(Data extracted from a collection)
#####

(** * SLATE API server: cluster lifecycle, access policy and ID generation

    A shallow embedding of [src/Entities.cpp] (the ID generator) and
    [src/ClusterCommands.cpp] (cluster registration, update, deletion,
    access grants, reachability and the consistency check), with the
    properties of the specification stated and proved over it. *)

From Stdlib Require Import ZArith Lia Ascii String List Bool.
From stdpp Require Import base option list gmap strings.

Local Open Scope Z_scope.

#[local] Set Warnings "-register-all,-clear-no-such-hyp".

(** ** std::string helpers *)

Module Str.

(** [std::string::find(needle)] from position 0; [None] is [npos]. *)
Definition find (hay needle : string) : option nat := String.index 0 needle hay.

(** [hay.find(needle) != npos] *)
Definition contains (hay needle : string) : bool :=
  match find hay needle with Some _ => true | None => false end.

(** [hay.find(needle) == 0] *)
Definition starts_with (hay needle : string) : bool :=
  match find hay needle with Some O => true | _ => false end.

(** [std::string::find(char)] *)
Fixpoint find_char (c : ascii) (s : string) : option nat :=
  match s with
  | EmptyString => None
  | String d s' => if Ascii.eqb c d then Some O else S <$> find_char c s'
  end.

(** [s.substr(pos)] *)
Fixpoint drop (n : nat) (s : string) : string :=
  match n, s with
  | O, _ => s
  | S n', String _ s' => drop n' s'
  | S _, EmptyString => EmptyString
  end.

(** [s.substr(0,n)] *)
Fixpoint take (n : nat) (s : string) : string :=
  match n, s with
  | S n', String c s' => String c (take n' s')
  | _, _ => EmptyString
  end.

Fixpoint forallb (p : ascii -> bool) (s : string) : bool :=
  match s with
  | EmptyString => true
  | String c s' => p c && forallb p s'
  end.

Fixpoint map (f : ascii -> ascii) (s : string) : string :=
  match s with
  | EmptyString => EmptyString
  | String c s' => String (f c) (map f s')
  end.

Fixpoint of_list (l : list ascii) : string :=
  match l with
  | [] => EmptyString
  | c :: l' => String c (of_list l')
  end.

End Str.

(** ** Entities.cpp: the ID generator *)

Module IDGenerator.

Definition userIDPrefix : string := "user_".
Definition clusterIDPrefix : string := "cluster_".
Definition groupIDPrefix : string := "group_".
Definition instanceIDPrefix : string := "instance_".
Definition secretIDPrefix : string := "secret_".

(** The object representation of a [uint64_t] read through
    [(char* )&value]: eight bytes, least significant first (the server
    targets x86-64). *)
Definition bytes_of_uint64 (value : Z) : list Z :=
  List.map (fun i => Z.land (Z.shiftr value (8 * i)) 255) [0; 1; 2; 3; 4; 5; 6; 7].

(** boost's [transform_width<const unsigned char*,6,8>]: the bits of the
    input bytes, most significant first, regrouped six at a time; the
    last group is filled with zero bits. *)
Definition bits_of_byte (b : Z) : list bool :=
  List.map (Z.testbit b) [7; 6; 5; 4; 3; 2; 1; 0].

Fixpoint regroup (acc : list bool) (bits : list bool) : list (list bool) :=
  match bits with
  | [] =>
      match acc with
      | [] => []
      | _ => [acc ++ repeat false (6 - length acc)]
      end
  | b :: bs =>
      if Nat.eqb (length acc) 5 then (acc ++ [b]) :: regroup [] bs
      else regroup (acc ++ [b]) bs
  end.

Definition value_of_bits (bits : list bool) : nat :=
  fold_left (fun n (b : bool) => (2 * n + (if b then 1 else 0))%nat) bits O.

Definition transform_width_6_8 (bytes : list Z) : list nat :=
  List.map value_of_bits (regroup [] (concat (List.map bits_of_byte bytes))).

(** boost's [base64_from_binary]: the lookup table of the standard
    base64 alphabet. *)
Definition base64_table : string :=
  "ABCDEFGHIJKLMNOPQRSTUVWXYZabcdefghijklmnopqrstuvwxyz0123456789+/".

Definition base64_char (v : nat) : ascii :=
  match String.get v base64_table with
  | Some c => c
  | None => "A"%char
  end.

Definition base64_text (bytes : list Z) : string :=
  Str.of_list (List.map base64_char (transform_width_6_8 bytes)).

(** The loop converting to RFC 4648 URL- and filename-safe base64. *)
Definition url_safe_char (c : ascii) : ascii :=
  let c := if Ascii.eqb c "+" then "-"%char else c in
  if Ascii.eqb c "/" then "_"%char else c.

(** [IDGenerator::generateRawID], as a function of the value drawn from
    [std::uniform_int_distribution<uint64_t>]. *)
Definition generateRawID (value : Z) : string :=
  let result := base64_text (bytes_of_uint64 value) in
  Str.map url_safe_char result.

(** Modelled from the spec: the per-kind generators of Entities.h
    ([generateUserID], [generateClusterID], ...), which are not part of the
    sources at hand; the spec says an ID is the raw ID prefixed with the
    kind tag. *)
Inductive Kind := UserKind | ClusterKind | GroupKind | InstanceKind | SecretKind.

Definition prefix_of (k : Kind) : string :=
  match k with
  | UserKind => userIDPrefix
  | ClusterKind => clusterIDPrefix
  | GroupKind => groupIDPrefix
  | InstanceKind => instanceIDPrefix
  | SecretKind => secretIDPrefix
  end.
(** For X2: the same cycle. *)
Lemma X2_updateRates_keeps_agreement_witness :
  tables_agree empty_database /\ tables_agree db_after_cycle.
Proof.
  split; [exact empty_agree|].
  exact (@X2_updateRates_keeps_agreement example_runtime env_eur_jpy empty_database empty_agree).
Defined.

(** For X4: a first cycle that fails, a tick that succeeds, the end of
    the context and a tick after it. *)
Lemma X4_startDailyWorker_keeps_store_witness :
  codes_three_bytes empty_database /\ tables_agree empty_database /\
  tables_agree
    (@startDailyWorker example_runtime env_second_fails [Tick env_eur_jpy; Done] empty_database) /\
  @startDailyWorker example_runtime env_second_fails
    ([Tick env_eur_jpy] ++ Done :: [Tick env_second_fails]) empty_database =
  @startDailyWorker example_runtime env_second_fails
    ([Tick env_eur_jpy] ++ [Done]) empty_database.
Proof.
  split; [exact empty_three_bytes|]. split; [exact empty_agree|].
  split.
  - exact (proj1 (proj2
             (@X4_startDailyWorker_keeps_store example_runtime env_second_fails
                [Tick env_eur_jpy; Done] [] empty_database empty_three_bytes empty_agree))).
  - exact (proj2 (proj2 (proj2 (proj2
             (@X4_startDailyWorker_keeps_store example_runtime env_second_fails
                [Tick env_eur_jpy] [Tick env_second_fails] empty_database
                empty_three_bytes empty_agree))))).
Defined.

(** The snapshot of EUR and JPY writes every code that the snapshot of
    the day before writes. *)
Lemma earlier_codes_written (c : string) :
  @writes_code example_runtime quotes_earlier c ->
  @writes_code example_runtime quotes_eur_jpy c.
Proof.
  intros [p [r [Hp [Hc Hlen]]]]. unfold quotes_earlier in Hp.
  apply lookup_insert_Some in Hp as [[<- _]|[_ Hp]].
  - exists "USDEUR", 0.9%Q. split; [reflexivity|]. split; assumption.
  - apply lookup_insert_Some in Hp as [[<- _]|[_ Hp]].
    + exists "USDJPY", 150%Q. split; [reflexivity|]. split; assumption.
    + rewrite lookup_empty in Hp. discriminate Hp.
Defined.

(** For X5: the cycle of the day before succeeds and stores EUR at 0.85
    and JPY at 140; the cycle after it stores 0.9 and 150, and the current
    rates are those it leaves on the store that never saw the earlier
    cycle. *)
Lemma X5_later_cycle_overrides_witness :
  @cycle_ok example_runtime env_eur_jpy /\
  exchange_rates (@updateRates example_runtime env_earlier db_example) =
    <["EUR" := rate_row 85000000 1699913600000000]>
      (<["JPY" := rate_row 14000000000 1699913600000000]>
         (<["GBP" := rate_row 80000000 100]> ∅)) /\
  exchange_rates
    (@updateRates example_runtime env_eur_jpy
       (@updateRates example_runtime env_earlier db_example)) =
  exchange_rates (@updateRates example_runtime env_eur_jpy db_example) /\
  exchange_rates (@updateRates example_runtime env_eur_jpy db_example) =
    <["EUR" := rate_row 90000000 1700000000000000]>
      (<["JPY" := rate_row 15000000000 1700000000000000]>
         (<["GBP" := rate_row 80000000 100]> ∅)).
Proof.
  split; [apply env_ok_cycle_ok|].
  split; [vm_compute; reflexivity|].
  split; [|vm_compute; reflexivity].
  apply (@X5_later_cycle_overrides example_runtime env_earlier env_eur_jpy
           (response_of true quotes_eur_jpy) db_example eq_refl
           (env_ok_cycle_ok range_in_order quotes_eur_jpy true)).
  intros data1 c Hf Hw. injection Hf as <-. apply earlier_codes_written. exact Hw.
Defined.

#####

§ Problem to work on: Find the line containing "(env_ok_cycle_ok range_in_order quotes_eur_jpy" in the data above. Please transcribe it and every line after it, exactly.

§ Task response:
           (env_ok_cycle_ok range_in_order quotes_eur_jpy true)).
  intros data1 c Hf Hw. injection Hf as <-. apply earlier_codes_written. exact Hw.
Defined.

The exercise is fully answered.